First, a case can still be filed under the Sarbanes Oxley Act as long as an administrative complaint is filed within 180 days of awareness of retaliation. Then, after 180 days has passed and OSHA has not addressed the complaint (which is common), the whistleblower has a choice of either bringing a federal court action or taking the matter to an administrative tribunal. Under Sarbanes Oxley ('SOX"), a whistleblower who prevails can collect lost earnings, compensatory damages, punitive damages if appropriate proofs are submitted and attorneys fees. And unlike Dodd Frank, an employer cannot compel arbitation of the claim.

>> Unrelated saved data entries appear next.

(** ** Frames *)

Lemma be_value_uint32 s : 0 <= s < 2 ^ 32 -> be_value (ngx_http_v2_write_uint32 s) = s.
Proof.
  intros Hs. unfold ngx_http_v2_write_uint32, be_value. cbn [foldl]. unfold u8. rewrite !Z.shiftr_div_pow2 by lia.
  change (2 ^ 24) with 16777216. change (2 ^ 16) with 65536. change (2 ^ 8) with 256. Z.to_euclidean_division_equations. lia.
Qed.

Lemma frame_head_spec n type flags sid : 0 <= n < 2 ^ 24 -> 0 <= type < 256 -> 0 <= sid < 2 ^ 31 ->
  let hdr := frame_head n type flags sid in
  length hdr = NGX_HTTP_V2_FRAME_HEADER_SIZE /\ be_value (take 4 hdr) = n * 256 + type /\ hdr !! 4%nat = Some flags /\
  Z.land (be_value (take 4 (drop 5 hdr))) 0x7fffffff = sid.
Proof.
  intros Hn Ht Hs hdr. split; [done|].
  change (take 4 hdr) with (ngx_http_v2_write_uint32 (u32 (Z.lor (Z.shiftl n 8) type))).
  change (take 4 (drop 5 hdr)) with (ngx_http_v2_write_uint32 sid). rewrite (be_value_uint32 sid) by lia.
  assert (E : Z.lor (Z.shiftl n 8) type = n * 256 + type).
  { assert (E0 : Z.land (Z.shiftl n 8) type = 0).
    { apply Z.bits_inj'. intros k Hk. rewrite Z.land_spec, Z.shiftl_spec, Z.bits_0 by lia. destruct (Z.ltb_spec k 8) as [H|H].
      - by rewrite (Z.testbit_neg_r n) by lia.
      - rewrite <- (Z.mod_small type (2 ^ 8)), Z.mod_pow2_bits_high by lia. apply andb_false_r. }
    rewrite <- Z.lxor_lor, <- Z.add_nocarry_lxor, Z.shiftl_mul_pow2 by (done || lia). done. }
  rewrite E, u32_small, be_value_uint32 by lia. split_and!; [done|done|].
  change 0x7fffffff with (Z.ones 31). rewrite Z.land_ones, Z.mod_small by lia. done.
Qed.

Lemma frames_continued rounds : forall size sid block, (length block < rounds)%nat -> block <> [] -> 0 < size < 2 ^ 24 -> 0 <= sid < 2 ^ 31 ->
  exists out, frames_loop rounds size sid NGX_HTTP_V2_CONTINUATION_FRAME NGX_HTTP_V2_NO_FLAG block = Some out /\
    continued sid out block NGX_HTTP_V2_END_HEADERS_FLAG.
Proof.
  induction rounds as [|rounds IH]; intros size sid block Hr Hne Hsz Hsid; [lia|]. cbn [frames_loop].
  assert (Hhead : forall n f, 0 <= n < 2 ^ 24 -> continuation_head sid f n (frame_head n NGX_HTTP_V2_CONTINUATION_FRAME f sid)) by (intros n f Hn; by apply frame_head_spec).
  destruct (Z.leb_spec (Z.of_nat (length block)) size) as [H|H].
  - rewrite Z.sub_diag. cbn [negb Z.eqb]. rewrite Nat2Z.id, take_ge by lia. eexists. split; [done|]. apply last_frame; [apply Hhead; lia|done|done].
  - rewrite (proj2 (Z.eqb_neq _ 0)) by lia. cbn [negb].
    destruct (IH size sid (drop (Z.to_nat size) block)) as (out & -> & Hc); [rewrite length_drop; lia| |done|done|].
    { intros E. apply (f_equal length) in E. rewrite length_drop in E. simpl in E. lia. }
    cbn [mbind option_bind]. eexists. split; [done|]. rewrite <- (take_drop (Z.to_nat size) block) at 2. rewrite <- (assoc_L app).
    change NGX_HTTP_V2_END_HEADERS_FLAG with (Z.lor NGX_HTTP_V2_NO_FLAG NGX_HTTP_V2_END_HEADERS_FLAG). apply more_frames; [|done|done].
    rewrite length_take, Nat.min_l by lia. rewrite Z2Nat.id by lia. apply Hhead. lia.
Qed.

(** The frames of a block are read as the block, see [read_all_block]. *)
Lemma frames_spec e r block : block <> [] -> 0 < frame_size e < 2 ^ 24 -> 0 <= stream_id e < 2 ^ 31 ->
  exists n fl wire, ngx_http_v2_create_headers_frame e r block = Some (frame_head n NGX_HTTP_V2_HEADERS_FRAME fl (stream_id e) ++ wire) /\
    0 <= n <= frame_size e /\ Z.land fl NGX_HTTP_V2_END_STREAM_FLAG = Z.b2z (r_header_only r) /\
    forall W (s : @v2_state W), sid s = stream_id e -> Http2Hpack.len s = n -> Http2Hpack.flags s = fl -> padding s = 0 -> in_frames s block wire.
Proof.
  intros Hne Hsz Hsid. unfold ngx_http_v2_create_headers_frame. cbn [frames_loop].
  set (f0 := if r_header_only r then NGX_HTTP_V2_END_STREAM_FLAG else NGX_HTTP_V2_NO_FLAG).
  destruct (Z.leb_spec (Z.of_nat (length block)) (frame_size e)) as [H|H].
  - rewrite Z.sub_diag. cbn [negb Z.eqb]. rewrite Nat2Z.id, take_ge by lia. eexists _, _, _. split; [done|]. split; [lia|].
    split; [unfold f0; by destruct (r_header_only r)|]. intros W s Hs Hl Hf Hp. rewrite <- (app_nil_r block) at 2. apply one_frame; [|done|done].
    unfold end_headers. rewrite Hf. unfold f0. by destruct (r_header_only r).
  - rewrite (proj2 (Z.eqb_neq _ 0)) by lia. cbn [negb].
    destruct (frames_continued (length block) (frame_size e) (stream_id e) (drop (Z.to_nat (frame_size e)) block)) as (out & -> & Hc); [rewrite length_drop; lia| |done|done|].
    { intros E. apply (f_equal length) in E. rewrite length_drop in E. simpl in E. lia. }
    cbn [mbind option_bind]. eexists _, _, _. split; [by rewrite <- (assoc_L app)|]. split; [lia|].
    split; [unfold f0; by destruct (r_header_only r)|]. intros W s Hs Hl Hf Hp.
    rewrite <- (take_drop (Z.to_nat (frame_size e)) block) at 1. apply (many_frames s _ _ [] out NGX_HTTP_V2_END_HEADERS_FLAG).
    + unfold end_headers. rewrite Hf. unfold f0. by destruct (r_header_only r).
    + rewrite Hl, length_take. lia.
    + done.
    + by rewrite Hs.
Qed.

(** ** The response that is sent *)

(** What the status leaves of the response. *)
Definition keeps_modified (s : Z) : bool := (s =? 200) || (s =? 206) || (s =? 304).

Definition after_status (e : v2_env) (r : v2_response) : v2_response :=
  let s := r_status r in
  Resp (r_header_sent r) (is_head e || (s =? 204) || (s =? 304) || r_header_only r) s (r_server r) (r_date r)
    (if s =? 204 then [] else r_content_type r) (r_content_type_len r) (r_charset r)
    (if s =? 204 then false else r_content_length r) (if s =? 204 then -1 else r_content_length_n r)
    (keeps_modified s && r_last_modified r) (if keeps_modified s then r_last_modified_time r else -1)
    (r_location r) (r_headers r) (r_gzip_vary r).

Lemma resp_ext r1 r2 : r_header_sent r1 = r_header_sent r2 -> r_header_only r1 = r_header_only r2 -> r_status r1 = r_status r2 ->
  r_server r1 = r_server r2 -> r_date r1 = r_date r2 -> r_content_type r1 = r_content_type r2 -> r_content_type_len r1 = r_content_type_len r2 ->
  r_charset r1 = r_charset r2 -> r_content_length r1 = r_content_length r2 -> r_content_length_n r1 = r_content_length_n r2 ->
  r_last_modified r1 = r_last_modified r2 -> r_last_modified_time r1 = r_last_modified_time r2 -> r_location r1 = r_location r2 ->
  r_headers r1 = r_headers r2 -> r_gzip_vary r1 = r_gzip_vary r2 -> r1 = r2.
Proof. destruct r1, r2. cbn. intros. subst. reflexivity. Qed.

Lemma status_byte_spec e r : (status_byte e r).2 = after_status e r.
Proof.
  unfold status_byte, after_status, keeps_modified. cbv zeta.
  assert (Es : r_status (if is_head e then r <| r_header_only := true |> else r) = r_status r) by by destruct (is_head e).
  rewrite !Es. destruct (Z.eqb_spec (r_status r) 200) as [E|_]; [rewrite E; by destruct (is_head e); apply resp_ext|].
  destruct (Z.eqb_spec (r_status r) 204) as [E|_]; [rewrite E; by destruct (is_head e); apply resp_ext|].
  destruct (Z.eqb_spec (r_status r) 206) as [E|_]; [rewrite E; by destruct (is_head e); apply resp_ext|].
  destruct (Z.eqb_spec (r_status r) 304) as [E|_]; [rewrite E; by destruct (is_head e); apply resp_ext|].
  by destruct (is_head e); apply resp_ext.
Qed.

Second, a New Jersey whistleblower an bring a lawsuit under the New Jersey Conscientious Employee Protection Act but must do so within one year of the effect of the retaliatory act. Like SOX, a prevailing whistleblower can collect lost earnings, compensatory damages, punitve damages if appropriate proofs are submitted and attorney's fees. The third way to vindciate a whistleblower's claim is filing a breach of contract claim under the employer's Code of Ethics. All publicly traded companies must adopt, distribute and implement a Code of Ethics as requiried by the stock exchanges where the company trades. Our firm just obtained a ruling from New Jersey Superior Court to that effect despite the presence of a written disclaimer in the Code of Ethics that said that no contract was created by the Code. The statute of limiitations is six (6) years for this claim and a whistleblower can only collect lost earnings. If the case is litigated in New Jersey state court, then attorney's fees may be awarded provided that a procedurual maneuver is utilized as allowed under New Jersey court rules.